[Items listed in a dataset]

━━━━━━━━━━━━━━━━

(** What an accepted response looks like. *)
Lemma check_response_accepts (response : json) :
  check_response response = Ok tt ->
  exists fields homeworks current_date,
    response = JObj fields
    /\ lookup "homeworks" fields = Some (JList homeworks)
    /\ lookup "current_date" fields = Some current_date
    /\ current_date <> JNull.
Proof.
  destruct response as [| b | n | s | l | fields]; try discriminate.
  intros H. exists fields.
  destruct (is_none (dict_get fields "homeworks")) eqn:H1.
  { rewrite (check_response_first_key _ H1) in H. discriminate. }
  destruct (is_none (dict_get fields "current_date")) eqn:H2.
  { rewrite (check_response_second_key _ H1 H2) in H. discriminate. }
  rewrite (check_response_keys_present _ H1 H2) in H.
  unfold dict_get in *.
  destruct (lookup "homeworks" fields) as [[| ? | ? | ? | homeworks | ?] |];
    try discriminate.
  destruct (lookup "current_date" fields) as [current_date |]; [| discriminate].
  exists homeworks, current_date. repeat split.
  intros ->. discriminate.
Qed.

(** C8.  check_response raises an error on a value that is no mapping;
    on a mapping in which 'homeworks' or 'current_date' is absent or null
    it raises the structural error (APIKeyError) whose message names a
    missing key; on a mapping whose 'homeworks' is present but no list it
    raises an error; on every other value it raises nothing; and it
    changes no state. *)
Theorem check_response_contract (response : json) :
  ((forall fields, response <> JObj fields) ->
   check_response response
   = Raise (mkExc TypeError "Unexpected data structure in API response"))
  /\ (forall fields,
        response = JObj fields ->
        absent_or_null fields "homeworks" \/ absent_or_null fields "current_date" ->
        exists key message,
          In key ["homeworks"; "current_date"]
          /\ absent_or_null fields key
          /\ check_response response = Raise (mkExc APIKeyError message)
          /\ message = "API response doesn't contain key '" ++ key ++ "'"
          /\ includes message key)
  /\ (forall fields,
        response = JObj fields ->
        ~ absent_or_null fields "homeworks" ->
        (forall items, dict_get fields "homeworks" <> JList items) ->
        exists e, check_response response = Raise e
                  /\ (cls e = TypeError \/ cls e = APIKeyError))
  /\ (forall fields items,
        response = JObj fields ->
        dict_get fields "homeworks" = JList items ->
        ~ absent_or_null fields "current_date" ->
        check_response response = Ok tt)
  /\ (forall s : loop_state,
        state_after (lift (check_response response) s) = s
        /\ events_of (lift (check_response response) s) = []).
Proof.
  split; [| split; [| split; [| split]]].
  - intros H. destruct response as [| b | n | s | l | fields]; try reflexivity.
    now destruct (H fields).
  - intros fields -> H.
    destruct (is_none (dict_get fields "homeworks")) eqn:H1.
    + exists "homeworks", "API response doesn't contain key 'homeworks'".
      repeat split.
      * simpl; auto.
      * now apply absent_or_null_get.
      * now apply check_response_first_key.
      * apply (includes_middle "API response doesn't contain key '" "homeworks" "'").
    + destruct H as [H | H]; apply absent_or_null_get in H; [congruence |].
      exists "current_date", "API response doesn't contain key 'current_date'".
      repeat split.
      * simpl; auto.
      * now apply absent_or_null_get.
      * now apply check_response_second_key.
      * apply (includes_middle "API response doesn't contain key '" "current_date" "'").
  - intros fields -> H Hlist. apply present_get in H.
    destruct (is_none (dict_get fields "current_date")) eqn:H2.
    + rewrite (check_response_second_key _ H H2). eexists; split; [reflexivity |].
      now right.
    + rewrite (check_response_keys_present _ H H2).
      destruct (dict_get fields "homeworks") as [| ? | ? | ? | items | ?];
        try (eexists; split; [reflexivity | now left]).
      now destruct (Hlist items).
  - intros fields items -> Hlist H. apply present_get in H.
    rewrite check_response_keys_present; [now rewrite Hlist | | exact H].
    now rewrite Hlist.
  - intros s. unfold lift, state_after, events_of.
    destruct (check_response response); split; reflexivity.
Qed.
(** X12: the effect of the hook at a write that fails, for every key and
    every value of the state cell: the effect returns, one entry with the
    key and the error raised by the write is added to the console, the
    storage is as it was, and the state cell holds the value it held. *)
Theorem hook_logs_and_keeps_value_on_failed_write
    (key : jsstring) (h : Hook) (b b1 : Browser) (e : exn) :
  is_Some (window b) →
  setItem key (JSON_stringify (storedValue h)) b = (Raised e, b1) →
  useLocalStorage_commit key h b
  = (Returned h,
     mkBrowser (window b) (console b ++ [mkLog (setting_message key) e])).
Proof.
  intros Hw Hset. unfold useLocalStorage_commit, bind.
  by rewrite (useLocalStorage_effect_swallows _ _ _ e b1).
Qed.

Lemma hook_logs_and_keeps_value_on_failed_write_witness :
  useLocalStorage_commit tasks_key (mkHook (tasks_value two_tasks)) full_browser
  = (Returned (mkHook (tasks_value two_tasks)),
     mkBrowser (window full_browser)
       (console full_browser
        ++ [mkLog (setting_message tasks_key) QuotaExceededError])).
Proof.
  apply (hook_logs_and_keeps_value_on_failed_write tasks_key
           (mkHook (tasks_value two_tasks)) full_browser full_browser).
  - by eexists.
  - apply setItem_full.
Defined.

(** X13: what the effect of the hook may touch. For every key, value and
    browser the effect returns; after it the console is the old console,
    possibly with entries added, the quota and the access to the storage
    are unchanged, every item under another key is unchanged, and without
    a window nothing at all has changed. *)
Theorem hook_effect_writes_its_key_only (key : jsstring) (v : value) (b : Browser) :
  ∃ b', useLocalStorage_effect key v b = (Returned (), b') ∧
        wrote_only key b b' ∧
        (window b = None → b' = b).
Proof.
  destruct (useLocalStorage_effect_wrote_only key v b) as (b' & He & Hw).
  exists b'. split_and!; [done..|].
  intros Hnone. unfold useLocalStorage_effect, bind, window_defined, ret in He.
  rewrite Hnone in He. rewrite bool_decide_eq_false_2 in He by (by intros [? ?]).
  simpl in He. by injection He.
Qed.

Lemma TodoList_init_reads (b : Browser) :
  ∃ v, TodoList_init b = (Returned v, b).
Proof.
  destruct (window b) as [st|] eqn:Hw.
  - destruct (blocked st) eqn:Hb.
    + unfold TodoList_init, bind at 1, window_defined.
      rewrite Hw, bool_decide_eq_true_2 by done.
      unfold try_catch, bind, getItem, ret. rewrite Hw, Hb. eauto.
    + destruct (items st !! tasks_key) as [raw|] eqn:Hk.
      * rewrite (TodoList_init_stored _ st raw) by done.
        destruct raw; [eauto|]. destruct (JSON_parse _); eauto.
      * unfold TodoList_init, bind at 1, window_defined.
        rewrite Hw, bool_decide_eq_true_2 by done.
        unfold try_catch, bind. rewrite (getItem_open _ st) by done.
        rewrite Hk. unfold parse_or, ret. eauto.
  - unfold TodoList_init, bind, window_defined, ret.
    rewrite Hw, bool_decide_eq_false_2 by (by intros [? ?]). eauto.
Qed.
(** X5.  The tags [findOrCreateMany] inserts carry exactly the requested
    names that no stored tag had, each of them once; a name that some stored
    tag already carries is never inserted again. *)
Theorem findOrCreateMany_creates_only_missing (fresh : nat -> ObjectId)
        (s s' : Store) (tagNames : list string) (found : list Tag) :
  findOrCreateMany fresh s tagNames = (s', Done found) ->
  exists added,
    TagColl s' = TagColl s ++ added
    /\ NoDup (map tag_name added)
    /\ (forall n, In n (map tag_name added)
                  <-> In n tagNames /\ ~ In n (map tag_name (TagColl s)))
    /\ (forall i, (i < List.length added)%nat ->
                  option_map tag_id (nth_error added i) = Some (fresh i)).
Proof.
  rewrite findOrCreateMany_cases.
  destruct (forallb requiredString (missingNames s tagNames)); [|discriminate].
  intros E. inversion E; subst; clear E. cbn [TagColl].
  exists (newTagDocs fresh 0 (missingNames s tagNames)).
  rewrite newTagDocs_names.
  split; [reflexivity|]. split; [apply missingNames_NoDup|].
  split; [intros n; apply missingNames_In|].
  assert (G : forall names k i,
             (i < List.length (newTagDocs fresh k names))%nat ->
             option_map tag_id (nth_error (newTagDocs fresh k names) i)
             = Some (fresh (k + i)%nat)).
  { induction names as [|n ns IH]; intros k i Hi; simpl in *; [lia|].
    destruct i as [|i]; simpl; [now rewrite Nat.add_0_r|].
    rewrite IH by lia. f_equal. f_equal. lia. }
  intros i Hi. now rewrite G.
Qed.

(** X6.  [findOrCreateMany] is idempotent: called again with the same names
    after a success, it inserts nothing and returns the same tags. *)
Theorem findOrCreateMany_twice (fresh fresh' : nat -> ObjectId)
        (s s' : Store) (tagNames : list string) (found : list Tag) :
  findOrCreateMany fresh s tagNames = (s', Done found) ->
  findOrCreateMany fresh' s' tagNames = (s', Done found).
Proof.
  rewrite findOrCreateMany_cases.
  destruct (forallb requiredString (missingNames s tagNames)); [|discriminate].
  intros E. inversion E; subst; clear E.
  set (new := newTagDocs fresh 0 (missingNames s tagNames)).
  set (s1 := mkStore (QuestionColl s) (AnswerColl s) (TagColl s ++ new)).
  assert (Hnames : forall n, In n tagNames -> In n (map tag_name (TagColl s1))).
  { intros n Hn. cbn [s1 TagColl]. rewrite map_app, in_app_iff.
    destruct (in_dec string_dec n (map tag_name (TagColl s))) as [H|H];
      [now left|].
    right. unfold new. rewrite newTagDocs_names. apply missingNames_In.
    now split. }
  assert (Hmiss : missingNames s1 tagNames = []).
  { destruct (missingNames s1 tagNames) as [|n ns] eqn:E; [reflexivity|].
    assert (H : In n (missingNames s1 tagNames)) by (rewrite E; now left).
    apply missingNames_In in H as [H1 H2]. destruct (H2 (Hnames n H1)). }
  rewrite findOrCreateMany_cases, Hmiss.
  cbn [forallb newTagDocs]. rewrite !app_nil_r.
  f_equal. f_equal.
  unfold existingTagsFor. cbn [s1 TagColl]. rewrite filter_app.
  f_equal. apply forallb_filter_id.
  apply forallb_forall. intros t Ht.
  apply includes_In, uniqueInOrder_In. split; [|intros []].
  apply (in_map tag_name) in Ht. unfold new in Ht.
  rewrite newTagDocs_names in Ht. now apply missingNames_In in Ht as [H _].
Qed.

━━━━━━━━━━━━━━━━

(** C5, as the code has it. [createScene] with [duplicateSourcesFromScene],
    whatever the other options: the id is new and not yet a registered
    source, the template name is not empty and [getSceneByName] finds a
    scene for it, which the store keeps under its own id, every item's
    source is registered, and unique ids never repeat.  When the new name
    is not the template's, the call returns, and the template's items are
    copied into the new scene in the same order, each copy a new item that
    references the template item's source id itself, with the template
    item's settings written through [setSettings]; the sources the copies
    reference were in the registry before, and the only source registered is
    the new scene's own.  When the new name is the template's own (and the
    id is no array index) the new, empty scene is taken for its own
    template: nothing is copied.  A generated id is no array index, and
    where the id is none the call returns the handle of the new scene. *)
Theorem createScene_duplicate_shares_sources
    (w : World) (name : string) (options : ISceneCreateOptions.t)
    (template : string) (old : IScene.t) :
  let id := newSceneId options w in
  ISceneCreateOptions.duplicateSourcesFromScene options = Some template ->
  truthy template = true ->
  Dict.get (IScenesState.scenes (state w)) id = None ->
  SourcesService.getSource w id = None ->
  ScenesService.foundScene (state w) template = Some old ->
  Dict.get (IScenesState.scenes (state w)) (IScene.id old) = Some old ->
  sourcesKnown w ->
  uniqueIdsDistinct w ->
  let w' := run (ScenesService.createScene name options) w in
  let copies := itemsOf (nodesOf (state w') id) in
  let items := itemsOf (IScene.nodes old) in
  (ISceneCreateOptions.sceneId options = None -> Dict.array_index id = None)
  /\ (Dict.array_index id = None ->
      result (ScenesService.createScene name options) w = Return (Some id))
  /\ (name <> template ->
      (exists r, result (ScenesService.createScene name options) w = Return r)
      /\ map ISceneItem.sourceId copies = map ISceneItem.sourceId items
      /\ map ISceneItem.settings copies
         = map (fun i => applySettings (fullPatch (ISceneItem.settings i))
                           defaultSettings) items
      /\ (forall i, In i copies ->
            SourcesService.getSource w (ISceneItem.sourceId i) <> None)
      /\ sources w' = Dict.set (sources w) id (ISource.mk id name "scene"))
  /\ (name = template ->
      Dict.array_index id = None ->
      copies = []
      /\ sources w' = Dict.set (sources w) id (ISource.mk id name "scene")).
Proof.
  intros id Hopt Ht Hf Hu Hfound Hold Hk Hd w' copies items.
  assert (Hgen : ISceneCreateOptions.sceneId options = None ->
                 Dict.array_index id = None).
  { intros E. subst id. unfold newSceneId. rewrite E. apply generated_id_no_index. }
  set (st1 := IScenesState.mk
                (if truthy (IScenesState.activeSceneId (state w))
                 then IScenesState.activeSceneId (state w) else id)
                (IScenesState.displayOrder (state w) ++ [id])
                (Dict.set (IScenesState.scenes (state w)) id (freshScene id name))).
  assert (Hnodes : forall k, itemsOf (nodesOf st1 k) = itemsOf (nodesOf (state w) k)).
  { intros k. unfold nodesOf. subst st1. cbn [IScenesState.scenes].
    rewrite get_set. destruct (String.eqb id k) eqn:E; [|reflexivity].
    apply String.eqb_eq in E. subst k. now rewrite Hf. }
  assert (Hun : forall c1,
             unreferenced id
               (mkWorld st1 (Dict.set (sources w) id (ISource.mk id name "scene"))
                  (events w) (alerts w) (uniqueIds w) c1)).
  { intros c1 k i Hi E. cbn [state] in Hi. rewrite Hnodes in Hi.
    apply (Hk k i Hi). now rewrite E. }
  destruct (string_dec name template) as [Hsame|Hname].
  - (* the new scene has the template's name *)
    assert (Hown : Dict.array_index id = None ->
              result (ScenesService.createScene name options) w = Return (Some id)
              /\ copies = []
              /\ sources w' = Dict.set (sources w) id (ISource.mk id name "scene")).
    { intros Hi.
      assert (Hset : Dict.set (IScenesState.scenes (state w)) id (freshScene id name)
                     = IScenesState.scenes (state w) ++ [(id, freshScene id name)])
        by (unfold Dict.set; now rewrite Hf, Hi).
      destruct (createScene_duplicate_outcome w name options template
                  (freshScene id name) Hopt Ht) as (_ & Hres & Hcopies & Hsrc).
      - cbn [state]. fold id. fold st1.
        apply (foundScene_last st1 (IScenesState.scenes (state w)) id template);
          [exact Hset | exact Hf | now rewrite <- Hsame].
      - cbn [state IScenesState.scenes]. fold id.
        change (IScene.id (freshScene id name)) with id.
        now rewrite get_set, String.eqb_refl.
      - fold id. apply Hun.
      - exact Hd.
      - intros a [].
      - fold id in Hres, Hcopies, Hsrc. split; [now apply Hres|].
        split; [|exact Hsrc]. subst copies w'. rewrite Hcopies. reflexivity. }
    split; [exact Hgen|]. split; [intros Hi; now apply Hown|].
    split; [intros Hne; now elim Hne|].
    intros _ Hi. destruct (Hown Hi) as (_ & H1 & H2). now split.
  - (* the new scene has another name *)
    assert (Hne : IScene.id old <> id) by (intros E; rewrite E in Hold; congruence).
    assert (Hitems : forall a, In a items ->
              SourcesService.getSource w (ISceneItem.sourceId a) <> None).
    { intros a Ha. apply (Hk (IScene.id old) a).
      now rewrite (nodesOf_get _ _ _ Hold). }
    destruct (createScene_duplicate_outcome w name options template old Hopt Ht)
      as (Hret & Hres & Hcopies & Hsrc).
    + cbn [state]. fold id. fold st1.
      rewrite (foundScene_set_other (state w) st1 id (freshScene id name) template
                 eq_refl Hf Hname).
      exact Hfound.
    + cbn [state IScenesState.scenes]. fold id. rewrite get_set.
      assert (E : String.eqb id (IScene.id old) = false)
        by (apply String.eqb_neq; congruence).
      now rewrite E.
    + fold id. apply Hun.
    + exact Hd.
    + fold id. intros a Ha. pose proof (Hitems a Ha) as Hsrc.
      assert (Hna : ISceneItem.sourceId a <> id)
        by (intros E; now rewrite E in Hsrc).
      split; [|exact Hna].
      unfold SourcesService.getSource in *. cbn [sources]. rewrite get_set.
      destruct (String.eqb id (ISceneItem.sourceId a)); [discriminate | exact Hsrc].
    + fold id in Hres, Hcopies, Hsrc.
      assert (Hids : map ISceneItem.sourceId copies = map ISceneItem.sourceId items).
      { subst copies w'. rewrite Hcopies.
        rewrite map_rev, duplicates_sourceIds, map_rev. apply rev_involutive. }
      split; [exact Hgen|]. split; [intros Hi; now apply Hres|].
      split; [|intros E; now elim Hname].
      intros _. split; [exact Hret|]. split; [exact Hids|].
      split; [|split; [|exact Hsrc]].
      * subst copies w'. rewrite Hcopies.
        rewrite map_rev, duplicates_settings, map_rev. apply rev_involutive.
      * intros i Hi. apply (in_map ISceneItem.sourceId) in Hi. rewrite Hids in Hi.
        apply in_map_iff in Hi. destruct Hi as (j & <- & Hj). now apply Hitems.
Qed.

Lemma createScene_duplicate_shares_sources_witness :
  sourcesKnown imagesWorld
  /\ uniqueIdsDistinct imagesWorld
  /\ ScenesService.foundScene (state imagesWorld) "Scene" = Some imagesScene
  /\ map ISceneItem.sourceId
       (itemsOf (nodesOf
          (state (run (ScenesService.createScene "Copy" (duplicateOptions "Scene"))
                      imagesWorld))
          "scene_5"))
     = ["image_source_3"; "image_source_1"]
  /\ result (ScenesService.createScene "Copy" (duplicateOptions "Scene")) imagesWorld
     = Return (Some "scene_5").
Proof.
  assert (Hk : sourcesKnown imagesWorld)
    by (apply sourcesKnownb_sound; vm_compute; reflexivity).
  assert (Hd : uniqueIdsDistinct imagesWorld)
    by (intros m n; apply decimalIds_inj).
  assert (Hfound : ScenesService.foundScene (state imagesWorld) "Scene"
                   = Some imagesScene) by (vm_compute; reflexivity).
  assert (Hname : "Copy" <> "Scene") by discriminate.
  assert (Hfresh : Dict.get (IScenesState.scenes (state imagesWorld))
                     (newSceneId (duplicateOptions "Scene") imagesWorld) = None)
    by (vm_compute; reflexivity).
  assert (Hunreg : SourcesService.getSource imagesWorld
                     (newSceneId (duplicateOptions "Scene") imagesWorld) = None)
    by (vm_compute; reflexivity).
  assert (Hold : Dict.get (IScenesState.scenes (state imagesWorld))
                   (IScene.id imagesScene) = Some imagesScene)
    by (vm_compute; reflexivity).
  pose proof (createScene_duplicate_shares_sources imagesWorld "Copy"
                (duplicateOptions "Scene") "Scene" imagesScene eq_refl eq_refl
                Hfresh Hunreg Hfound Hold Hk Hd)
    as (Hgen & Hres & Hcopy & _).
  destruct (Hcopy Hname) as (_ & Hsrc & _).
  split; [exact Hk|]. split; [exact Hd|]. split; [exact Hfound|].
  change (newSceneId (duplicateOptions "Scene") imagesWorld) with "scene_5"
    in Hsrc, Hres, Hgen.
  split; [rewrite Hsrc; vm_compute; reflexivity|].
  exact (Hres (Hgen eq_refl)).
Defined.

━━━━━━━━━━━━━━━━

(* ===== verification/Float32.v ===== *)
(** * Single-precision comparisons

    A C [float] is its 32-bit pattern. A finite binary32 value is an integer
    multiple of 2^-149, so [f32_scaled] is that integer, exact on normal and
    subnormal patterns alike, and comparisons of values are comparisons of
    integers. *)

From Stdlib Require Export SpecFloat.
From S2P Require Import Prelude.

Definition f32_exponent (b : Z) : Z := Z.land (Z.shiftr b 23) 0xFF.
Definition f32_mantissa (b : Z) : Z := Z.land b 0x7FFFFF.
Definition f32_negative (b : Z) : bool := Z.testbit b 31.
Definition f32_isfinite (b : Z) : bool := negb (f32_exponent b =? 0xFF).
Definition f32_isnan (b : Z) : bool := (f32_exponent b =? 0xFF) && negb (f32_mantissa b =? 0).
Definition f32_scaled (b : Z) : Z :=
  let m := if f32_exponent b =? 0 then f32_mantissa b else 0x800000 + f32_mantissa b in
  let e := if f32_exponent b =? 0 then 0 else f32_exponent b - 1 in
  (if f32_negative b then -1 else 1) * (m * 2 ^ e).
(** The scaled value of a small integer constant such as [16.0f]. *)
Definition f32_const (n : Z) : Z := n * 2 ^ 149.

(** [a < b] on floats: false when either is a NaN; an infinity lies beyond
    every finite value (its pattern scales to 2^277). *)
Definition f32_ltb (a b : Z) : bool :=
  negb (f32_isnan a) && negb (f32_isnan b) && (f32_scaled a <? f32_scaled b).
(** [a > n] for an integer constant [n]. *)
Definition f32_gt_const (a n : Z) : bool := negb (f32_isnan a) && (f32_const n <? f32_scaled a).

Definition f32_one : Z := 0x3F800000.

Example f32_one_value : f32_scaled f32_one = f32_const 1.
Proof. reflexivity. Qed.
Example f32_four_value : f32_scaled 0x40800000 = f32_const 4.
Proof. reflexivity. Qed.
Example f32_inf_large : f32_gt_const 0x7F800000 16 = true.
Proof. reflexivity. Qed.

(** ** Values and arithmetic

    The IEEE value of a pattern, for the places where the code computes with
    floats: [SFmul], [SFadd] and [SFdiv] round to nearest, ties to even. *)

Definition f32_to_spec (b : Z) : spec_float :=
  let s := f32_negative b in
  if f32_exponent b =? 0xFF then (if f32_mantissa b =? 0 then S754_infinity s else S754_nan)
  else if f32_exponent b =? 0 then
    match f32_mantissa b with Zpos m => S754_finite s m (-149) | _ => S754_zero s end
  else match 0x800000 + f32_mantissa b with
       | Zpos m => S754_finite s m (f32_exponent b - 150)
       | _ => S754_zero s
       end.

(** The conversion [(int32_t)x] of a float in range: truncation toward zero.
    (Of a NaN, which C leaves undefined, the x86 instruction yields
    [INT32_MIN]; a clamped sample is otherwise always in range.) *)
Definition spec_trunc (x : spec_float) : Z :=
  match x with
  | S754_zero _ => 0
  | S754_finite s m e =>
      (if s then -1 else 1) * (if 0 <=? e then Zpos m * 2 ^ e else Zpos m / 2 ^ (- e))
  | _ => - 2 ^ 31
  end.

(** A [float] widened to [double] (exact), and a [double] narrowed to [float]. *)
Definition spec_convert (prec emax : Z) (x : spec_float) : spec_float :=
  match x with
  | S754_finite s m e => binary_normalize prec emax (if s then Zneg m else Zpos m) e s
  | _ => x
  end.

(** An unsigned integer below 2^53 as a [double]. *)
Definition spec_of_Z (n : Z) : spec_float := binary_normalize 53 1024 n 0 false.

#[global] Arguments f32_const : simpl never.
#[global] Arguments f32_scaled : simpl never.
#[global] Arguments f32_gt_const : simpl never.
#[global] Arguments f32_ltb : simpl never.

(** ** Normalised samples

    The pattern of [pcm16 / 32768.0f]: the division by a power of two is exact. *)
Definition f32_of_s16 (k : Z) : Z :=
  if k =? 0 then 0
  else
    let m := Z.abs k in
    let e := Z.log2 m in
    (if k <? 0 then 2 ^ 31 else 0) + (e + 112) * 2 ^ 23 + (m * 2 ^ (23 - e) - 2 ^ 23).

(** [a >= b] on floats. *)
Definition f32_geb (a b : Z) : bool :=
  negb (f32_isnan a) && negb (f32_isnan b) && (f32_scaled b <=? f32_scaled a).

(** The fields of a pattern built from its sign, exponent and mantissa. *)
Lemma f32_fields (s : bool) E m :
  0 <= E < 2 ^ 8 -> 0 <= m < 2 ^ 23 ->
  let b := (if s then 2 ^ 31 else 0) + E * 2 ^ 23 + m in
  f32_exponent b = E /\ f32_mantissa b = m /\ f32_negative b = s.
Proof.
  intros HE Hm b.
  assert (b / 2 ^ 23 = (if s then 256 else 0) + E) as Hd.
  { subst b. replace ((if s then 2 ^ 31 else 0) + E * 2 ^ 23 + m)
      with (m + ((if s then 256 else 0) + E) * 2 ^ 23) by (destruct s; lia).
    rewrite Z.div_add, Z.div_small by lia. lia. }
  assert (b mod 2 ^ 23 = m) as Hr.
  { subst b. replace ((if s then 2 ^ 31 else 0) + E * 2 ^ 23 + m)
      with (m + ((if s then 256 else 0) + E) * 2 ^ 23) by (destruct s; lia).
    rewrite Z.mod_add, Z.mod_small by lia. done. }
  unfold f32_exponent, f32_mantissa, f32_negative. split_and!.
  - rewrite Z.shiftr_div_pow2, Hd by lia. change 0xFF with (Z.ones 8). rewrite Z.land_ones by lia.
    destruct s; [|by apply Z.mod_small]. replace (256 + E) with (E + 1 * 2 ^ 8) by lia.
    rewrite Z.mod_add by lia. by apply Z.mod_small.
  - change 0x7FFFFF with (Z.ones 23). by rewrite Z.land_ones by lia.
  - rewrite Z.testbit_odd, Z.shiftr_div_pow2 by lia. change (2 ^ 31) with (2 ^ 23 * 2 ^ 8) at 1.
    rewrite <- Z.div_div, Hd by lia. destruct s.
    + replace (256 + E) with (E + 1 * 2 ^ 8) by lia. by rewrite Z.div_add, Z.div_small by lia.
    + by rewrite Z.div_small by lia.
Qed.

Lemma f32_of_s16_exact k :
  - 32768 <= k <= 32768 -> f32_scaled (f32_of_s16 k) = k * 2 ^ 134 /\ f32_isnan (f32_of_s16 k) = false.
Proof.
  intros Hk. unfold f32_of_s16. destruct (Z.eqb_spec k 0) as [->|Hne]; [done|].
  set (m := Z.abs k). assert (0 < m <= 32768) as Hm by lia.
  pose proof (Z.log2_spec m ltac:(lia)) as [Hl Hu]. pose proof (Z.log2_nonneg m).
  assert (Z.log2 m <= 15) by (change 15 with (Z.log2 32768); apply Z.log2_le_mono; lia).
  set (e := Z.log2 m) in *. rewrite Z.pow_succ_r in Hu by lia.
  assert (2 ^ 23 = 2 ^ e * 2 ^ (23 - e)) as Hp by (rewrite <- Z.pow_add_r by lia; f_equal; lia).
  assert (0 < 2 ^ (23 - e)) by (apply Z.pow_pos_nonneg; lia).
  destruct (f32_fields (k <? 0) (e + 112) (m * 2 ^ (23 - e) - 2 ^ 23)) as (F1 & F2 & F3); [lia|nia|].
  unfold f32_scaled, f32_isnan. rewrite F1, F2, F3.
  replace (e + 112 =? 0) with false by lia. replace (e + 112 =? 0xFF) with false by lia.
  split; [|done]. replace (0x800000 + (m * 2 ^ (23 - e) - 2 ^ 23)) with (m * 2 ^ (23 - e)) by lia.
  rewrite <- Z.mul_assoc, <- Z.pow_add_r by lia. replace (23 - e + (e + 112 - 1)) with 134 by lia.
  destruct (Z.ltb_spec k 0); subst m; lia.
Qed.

━━━━━━━━━━━━━━━━

Description of the task. Find the line with "(** What an accepted response looks like. *)" in the entries above. Retype it and each line after it, exactly, through the line with "Some (JList homeworks)", and stop there.

Worked solution.
(** What an accepted response looks like. *)
Lemma check_response_accepts (response : json) :
  check_response response = Ok tt ->
  exists fields homeworks current_date,
    response = JObj fields
    /\ lookup "homeworks" fields = Some (JList homeworks)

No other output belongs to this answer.